Field artillerymen return to the big guns
Posted : Monday Sep 29, 2008 17:05:09 EDT
FORT DRUM, N.Y. — For the field artillerymen of 3rd Brigade Combat Team, 10th Mountain Division, the deployment switch from a year in Iraq to a year in Afghanistan has a silver lining.
In Afghanistan, they’ll be doing the job the Army hired them to do: manning the big guns.
The requirement to shoot howitzers in Iraq has been minimal because operations most often are conducted in crowded urban environments.
Instead, field artillerymen have been called upon to perform a wide variety of alternate missions such as infantry maneuvers, truck driving, convoy support, radar operation and “whatever we’ve been needed to do, we’ve done,” said Lt. Col. Paul Gabel, commander of 4th Battalion, 25th Field Artillery.
“This is exciting because we’re a fires battalion in support of a brigade combat team with a system that’s organic to it,” Gabel told Army Times on Monday.
The 3rd BCT was redirected to Afghanistan from its scheduled January deployment to Iraq as part of a requirement identified by commanders on the ground.
Defense Secretary Robert Gates said Sept. 23 that three more brigades would be available by spring or summer for rotations in Afghanistan, but those brigades have not been identified.
Only by diverting brigades from Iraq deployments, he told a Senate panel, could the number of troops in Afghanistan be increased, as pledged by President Bush and NATO leaders.
There are about 33,000 U.S. troops in Afghanistan now, and that number will increase by 5,300 with the deployment of a Marine Corps battalion in November and the 10th Mountain’s 3rd BCT by January.

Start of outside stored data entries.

Definition __init__ (location : string) (enable_ssl : bool) (cert_path : string)
    (topic group : string) (partition_id : option Z)
    (enable_sasl : bool) (sasl_username sasl_password : string) : Result t :=
  configs ← consumer_configs location enable_ssl cert_path topic group partition_id
              enable_sasl sasl_username sasl_password;
  consumer ← Kafka.KafkaConsumer configs;
  (* explicitly causing consumer to bootstrap the cluster metadata *)
  let consumer := Kafka.topics consumer in
  match partition_id with
  | Some pid =>
      let partitions := [Kafka.mkTopicPartition topic pid] in
      Ok (mk location group topic (Kafka.assign partitions consumer) partitions)
  | None =>
      match Kafka.partitions_for_topic topic consumer with
      | Some pids =>
          let partitions := map (Kafka.mkTopicPartition topic) pids in
          Ok (mk location group topic (Kafka.subscribe [topic] consumer) partitions)
      | None => Raise (TypeError "'NoneType' object is not iterable")
      end
  end.

(** The [while count > 0] loop of [get_messages].  Each turn either takes a
    record and decrements [count], or breaks on [StopIteration]; [fuel]
    bounds the number of turns and [None] means it ran out. *)
Fixpoint get_messages_loop (fuel : nat) (count : Z) (consumer : K)
    (result : list string) : option (list string * K) :=
  if bool_decide (count > 0) then
    match fuel with
    | O => None
    | S fuel =>
        match Kafka.next consumer with
        | (Some m, consumer) =>
            get_messages_loop fuel (count - 1) consumer (result ++ [Kafka.value m])
        | (None, consumer) => Some (result, consumer)
        end
    end
  else Some (result, consumer).

Definition with_consumer (self : t) (consumer : K) : t :=
  mk (_location self) (_group self) (_topic self) consumer (_partitions self).

(** [get_messages(self, timeout=0.1, count=1)]; [count] turns of the loop
    are always enough (see [get_messages_total]). *)
Definition get_messages (self : t) (timeout : Q) (count : Z) : option (list string * t) :=
  '(result, consumer) ← get_messages_loop (Z.to_nat count) count (_consumer self) [];
  Some (result, with_consumer self consumer).

Fixpoint get_offset_loop (partitions : list Kafka.TopicPartition) (consumer : K)
    (partition_id : Z) : Result Z :=
  match partitions with
  | tp :: partitions =>
      if bool_decide (Kafka.partition tp = partition_id)
      then Kafka.position tp consumer
      else get_offset_loop partitions consumer partition_id
  | [] => Raise (KeyError [Str "Can't find partition %d"; Int partition_id])
  end.

Definition get_offset (self : t) (partition_id : Z) : Result Z :=
  get_offset_loop (_partitions self) (_consumer self) partition_id.

(** [close]: the outcome of the call and the object afterwards. *)
Definition close (self : t) : Result unit * t :=
  match Kafka.commit (_consumer self) with
  | (Some e, consumer) => (Raise e, with_consumer self consumer)
  | (None, consumer) => (Ok (), with_consumer self (Kafka.close consumer))
  end.

End Consumer.
Arguments t K : clear implicits.
End Consumer.

(** ** [class SimpleProducer]: the unkeyed producer *)

Module SimpleProducer.

Record t : Type := mk {
  _location : string;
  _topic : string;
  _compression : Value;
  _producer : Kafka.Producer;
}.

Definition with_producer (self : t) (producer : Kafka.Producer) : t :=
  mk (_location self) (_topic self) (_compression self) producer.

(** [_create(self, **kwargs)], given the attributes [__init__] has set. *)
Definition _create `{!Kafka.ProducerApi} (location topic : string)
    (compression : Value) (kwargs : Kwargs) : Result t :=
  let '(max_request_size, kwargs) :=
    pop "max_request_size" (Int DEFAULT_MAX_REQUEST_SIZE) kwargs in
  configs ← call_kwargs Kafka.producer_callee
    {[ "bootstrap_servers" := Str location;
       "retries" := Int 5;
       "compression_type" := compression;
       "max_request_size" := max_request_size ]} kwargs;
  producer ← Kafka.KafkaProducer configs;
  Ok (mk location topic compression producer).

Army Chief of Staff Gen. George Casey flew to Fort Drum Monday to take the brigade’s pulse and find out how they were preparing for the change of mission.
Haight, who had returned only hours earlier from a reconnaissance trip to Afghanistan, told Casey his soldiers are training for the higher altitude, more austere terrain, challenging logistics missions, colder weather and, most importantly, a different type of combat.
“It’s a more tenacious enemy there, they stay and fight for three or four hours,” Haight said, recounting his meetings with Maj. Gen. Jeffrey Schlosser, commander of Combined Task Force 101. “We trained for Iraq scenarios and drinking chai and that’s OK, but in Afghanistan it’s a little more carnal than that.”
Casey told the leaders “I feel sorry for the enemy.”
The challenge for 3rd BCT is that it will not be falling in on any previous unit’s equipment, and, unlike the environment in Iraq where there is a fairly well established supply line and infrastructure, Haight said he envisions early complications with moving into an area and setting up basic services.
The brigade is approaching full manning, but some enlisted skills are still needed and brigade Command Sgt. Maj. Delbert Byers said he’s been unable to get Training and Doctrine Command to open up school slots so he can retrain other soldiers who have similar military occupational specialties to fill those jobs.
Gabel said he expects that by the time they get to Afghanistan, they’ll have taken delivery of a dozen M777s, the Army’s new lightweight 155mm Howitzer, which has a greater range and lethality than the M119 105mm they currently use.
In the meantime, the battalion will qualify on the M198 155mm, which is heavier and a little harder to move around the battlefield.
Gabel took command in June 2007 and spent the first eight months re-acquainting his soldiers with their field artillery craft, but toward the end of the summer, as the presumed Iraq rotation neared, they began training for maneuver missions.
Before they deploy in January, he said, his gunnery chiefs will be qualified on three weapons systems, which will include training on the M777 at Fort Bragg, N.C.